> _Work order_
Among the entries that follow, the required portion opens with the line containing "intros Ht Hr." and closes with the line containing "requests in which". Give that portion again exactly, and nothing else.

Material shown START

Lemma run_app (w : World) (rqs : list Request) : app (fst (run w rqs)) = app w.
Proof.
  revert w. induction rqs as [|rq rest IH]; intros w; simpl; [reflexivity|].
  destruct (handle rq w) as [w1 r] eqn:Hh.
  specialize (IH w1). destruct (run w1 rest) as [w2 rs]. simpl in *.
  rewrite IH. pose proof (handle_app rq w) as Ha. rewrite Hh in Ha. exact Ha.
Qed.

(** A callback whose token is absent issues no external call and
    answers [400 "invalid csrf token"]. *)
Lemma callback_absent (env : CallbackEnv) (q : Callback) (w : World) :
  csrf w !! state q = None ->
  callback env q w =
    ({| app := app w; csrf := delete (state q) (csrf w); calls := calls w |},
     Err 400 "invalid csrf token").
Proof. intros H. unfold_m. rewrite H. reflexivity. Qed.

(** Each claim consumes one handed-out token. *)
Lemma claims_le_supply (t : string) (w : World) (rqs : list Request) :
  (claims t w rqs <= token_supply t w rqs)%nat.
Proof.
  revert w. induction rqs as [|rq rest IH]; intros w; unfold token_supply in *;
    simpl; [lia|].
  specialize (IH (fst (handle rq w))).
  destruct rq as [|env f|env q]; simpl in *.
  - exact IH.
  - destruct (invite env f w) as [w' r] eqn:Hi. simpl in IH.
    pose proof (invite_csrf env f w) as Hc. rewrite Hi in Hc. simpl in Hc. cbn [fst].
    destruct Hc as [Hc|Hc]; rewrite Hc in IH.
    + destruct (String.eqb (iv_new_random env) t); simpl;
        destruct (csrf w !! t); lia.
    + destruct (String.eqb (iv_new_random env) t) eqn:Ht; simpl.
      * apply String.eqb_eq in Ht. rewrite Ht, lookup_insert_eq in IH.
        destruct (csrf w !! t); lia.
      * apply String.eqb_neq in Ht. rewrite lookup_insert_ne in IH by exact Ht.
        destruct (csrf w !! t); lia.
  - destruct (callback env q w) as [w' r] eqn:Hcb. simpl in IH.
    pose proof (callback_csrf env q w) as Hc. rewrite Hcb in Hc. simpl in Hc. cbn [fst].
    rewrite Hc in IH.
    destruct (String.eqb (state q) t) eqn:Ht.
    + apply String.eqb_eq in Ht. subst t. rewrite lookup_delete_eq in IH.
      destruct (csrf w !! state q); simpl in *; lia.
    + apply String.eqb_neq in Ht. rewrite lookup_delete_ne in IH by exact Ht.
      destruct (csrf w !! t); lia.
Qed.

Lemma run_engine_cons (alphabet : list string) (hash : string -> nat)
    (ctx : JoinChallenge.EngineCtx) (now : Z) (ev : JoinChallenge.Event)
    (rest : list (Z * JoinChallenge.Event)) :
  JoinChallenge.run_engine alphabet hash ctx ((now, ev) :: rest) =
  JoinChallenge.handle_event alphabet hash ctx now ev
  ++ JoinChallenge.run_engine alphabet hash ctx rest.
Proof. reflexivity. Qed.

(** ** Invite gate: [POST /invite] *)

(** C1 (as amended): for a form whose [room_id] is not in the snapshot,
    [invite] first calls Turnstile exactly once, then rejects: with the
    verification error (500 or 403) when verification does not pass,
    and with [400 "invalid room_id"] when it does.  No other external
    call is made and no pending invite is stored. *)
Theorem invite_unknown_room (env : InviteEnv) (inv : Invite) (w : World) :
  rooms (app w) !! room_id inv = None ->
  app (fst (invite env inv w)) = app w /\
  csrf (fst (invite env inv w)) = csrf w /\
  calls (fst (invite env inv w)) =
    calls w ++ [TurnstileSiteverify (turnstile_secret_key (app w))
                                    (cf_turnstile_response inv)] /\
  snd (invite env inv w) =
    match iv_turnstile env with
    | SendError _ => Err 500 "failed to verify turnstile response"
    | DecodeError _ => Err 500 "failed to decode turnstile verify result"
    | Decoded false => Err 403 "turnstile verification failed"
    | Decoded true => Err 400 "invalid room_id"
    end.
Proof.
  intros Hroom. unfold_m.
  destruct (iv_turnstile env) as [e|e|[]]; simpl; try rewrite Hroom;
    repeat split.
Qed.

Lemma invite_unknown_room_witness :
  rooms (app Sample.world0) !! room_id Sample.form_unknown = None /\
  snd (invite Sample.iv_pass Sample.form_unknown Sample.world0)
    = Err 400 "invalid room_id".
Proof.
  split; [reflexivity|].
  destruct (invite_unknown_room Sample.iv_pass Sample.form_unknown Sample.world0)
    as (_ & _ & _ & H); [reflexivity|].
  exact H.
Defined.

(** C1 counterexample: for a room outside the snapshot the verification
    adapter is called (Turnstile [siteverify] appears in the call log)
    before the room is rejected. *)
Lemma invite_unknown_room_calls_verifier :
  calls (fst (invite Sample.iv_pass Sample.form_unknown Sample.world0))
    = [TurnstileSiteverify "secret" "proof"] /\
  snd (invite Sample.iv_pass Sample.form_unknown Sample.world0)
    = Err 400 "invalid room_id".
Proof. split; reflexivity. Qed.

(** C4: when Turnstile does not answer [success = true] (negative answer,
    send error or decode error), [invite] rejects: 403 on a negative
    answer.  The [csrf] map is unchanged (no redirect is parked) and the
    only external call is the single [siteverify] request: no retry and
    no invite. *)
Theorem invite_verification_blocks (env : InviteEnv) (inv : Invite) (w : World) :
  iv_turnstile env <> Decoded true ->
  (exists s m, snd (invite env inv w) = Err s m) /\
  (iv_turnstile env = Decoded false ->
   snd (invite env inv w) = Err 403 "turnstile verification failed") /\
  csrf (fst (invite env inv w)) = csrf w /\
  calls (fst (invite env inv w)) =
    calls w ++ [TurnstileSiteverify (turnstile_secret_key (app w))
                                    (cf_turnstile_response inv)].
Proof.
  intros Hneg. unfold_m.
  destruct (iv_turnstile env) as [e|e|[]] eqn:Ht; simpl.
  - repeat split; eauto; discriminate.
  - repeat split; eauto; discriminate.
  - congruence.
  - repeat split; eauto.
Qed.

Lemma invite_verification_blocks_witness :
  iv_turnstile Sample.iv_reject <> Decoded true /\
  snd (invite Sample.iv_reject Sample.form Sample.world0)
    = Err 403 "turnstile verification failed".
Proof.
  split; [discriminate|].
  destruct (invite_verification_blocks Sample.iv_reject Sample.form Sample.world0)
    as (_ & H & _); [discriminate|].
  apply H. reflexivity.
Defined.

(** C8: when Turnstile passes and the room is in the snapshot, [invite]
    parks the form under the freshly drawn token (one insert, every
    other entry unchanged), issues no call besides [siteverify] (in
    particular no invite) and redirects to the GitHub authorize URL. *)
Theorem invite_parks_pending (env : InviteEnv) (inv : Invite) (w : World)
    (ri : RoomInfo) :
  iv_turnstile env = Decoded true ->
  rooms (app w) !! room_id inv = Some ri ->
  invite env inv w =
    ({| app := app w;
        csrf := <[iv_new_random env := inv]> (csrf w);
        calls := calls w ++ [TurnstileSiteverify (turnstile_secret_key (app w))
                                                 (cf_turnstile_response inv)] |},
     Ok (authorize_url (app w) (iv_new_random env))) /\
  (forall k, k <> iv_new_random env ->
     csrf (fst (invite env inv w)) !! k = csrf w !! k).
Proof.
  intros Ht Hr.
  assert (Heq : invite env inv w =
    ({| app := app w;
        csrf := <[iv_new_random env := inv]> (csrf w);
        calls := calls w ++ [TurnstileSiteverify (turnstile_secret_key (app w))
                                                 (cf_turnstile_response inv)] |},
     Ok (authorize_url (app w) (iv_new_random env)))).
  { unfold_m. rewrite Ht. simpl. rewrite Hr. reflexivity. }
  split; [exact Heq|].
  intros k Hk. rewrite Heq. simpl. by rewrite lookup_insert_ne.
Qed.

Lemma invite_parks_pending_witness :
  snd (invite Sample.iv_pass Sample.form Sample.world0)
    = Ok (authorize_url Sample.app0 "tok1").
Proof.
  destruct (invite_parks_pending Sample.iv_pass Sample.form Sample.world0 Sample.room)
    as [H _]; [reflexivity|reflexivity|].
  rewrite H. reflexivity.
Defined.

(** ** Invite gate: [GET /callback] *)

(** C3: pending-invite tokens are single-use.  Over any sequence of
    requests in which token [t] is handed out at most once, at most one
    callback claims it; and a second callback with the same [state]
    always gets the terminal [400 "invalid csrf token"] rejection (the
    spec's "invalid or expired token"), whatever happened in the first. *)
Theorem callback_token_single_use (t : string) (w : World) (rqs : list Request) :
  (token_supply t w rqs <= 1)%nat ->
  (claims t w rqs <= 1)%nat /\
  (forall (env1 env2 : CallbackEnv) (c1 c2 : string),
     snd (callback env2 {| code := c2; state := t |}
            (fst (callback env1 {| code := c1; state := t |} w)))
     = Err 400 "invalid csrf token").
Proof.
  intros Hs. split.
  - pose proof (claims_le_supply t w rqs). lia.
  - intros env1 env2 c1 c2.
    rewrite callback_absent; [reflexivity|].
    rewrite callback_csrf. simpl. apply lookup_delete_eq.
Qed.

Material shown END

> _Answer to this task_
  intros Ht Hr.
  assert (Heq : invite env inv w =
    ({| app := app w;
        csrf := <[iv_new_random env := inv]> (csrf w);
        calls := calls w ++ [TurnstileSiteverify (turnstile_secret_key (app w))
                                                 (cf_turnstile_response inv)] |},
     Ok (authorize_url (app w) (iv_new_random env)))).
  { unfold_m. rewrite Ht. simpl. rewrite Hr. reflexivity. }
  split; [exact Heq|].
  intros k Hk. rewrite Heq. simpl. by rewrite lookup_insert_ne.
Qed.

Lemma invite_parks_pending_witness :
  snd (invite Sample.iv_pass Sample.form Sample.world0)
    = Ok (authorize_url Sample.app0 "tok1").
Proof.
  destruct (invite_parks_pending Sample.iv_pass Sample.form Sample.world0 Sample.room)
    as [H _]; [reflexivity|reflexivity|].
  rewrite H. reflexivity.
Defined.

(** ** Invite gate: [GET /callback] *)

(** C3: pending-invite tokens are single-use.  Over any sequence of
    requests in which token [t] is handed out at most once, at most one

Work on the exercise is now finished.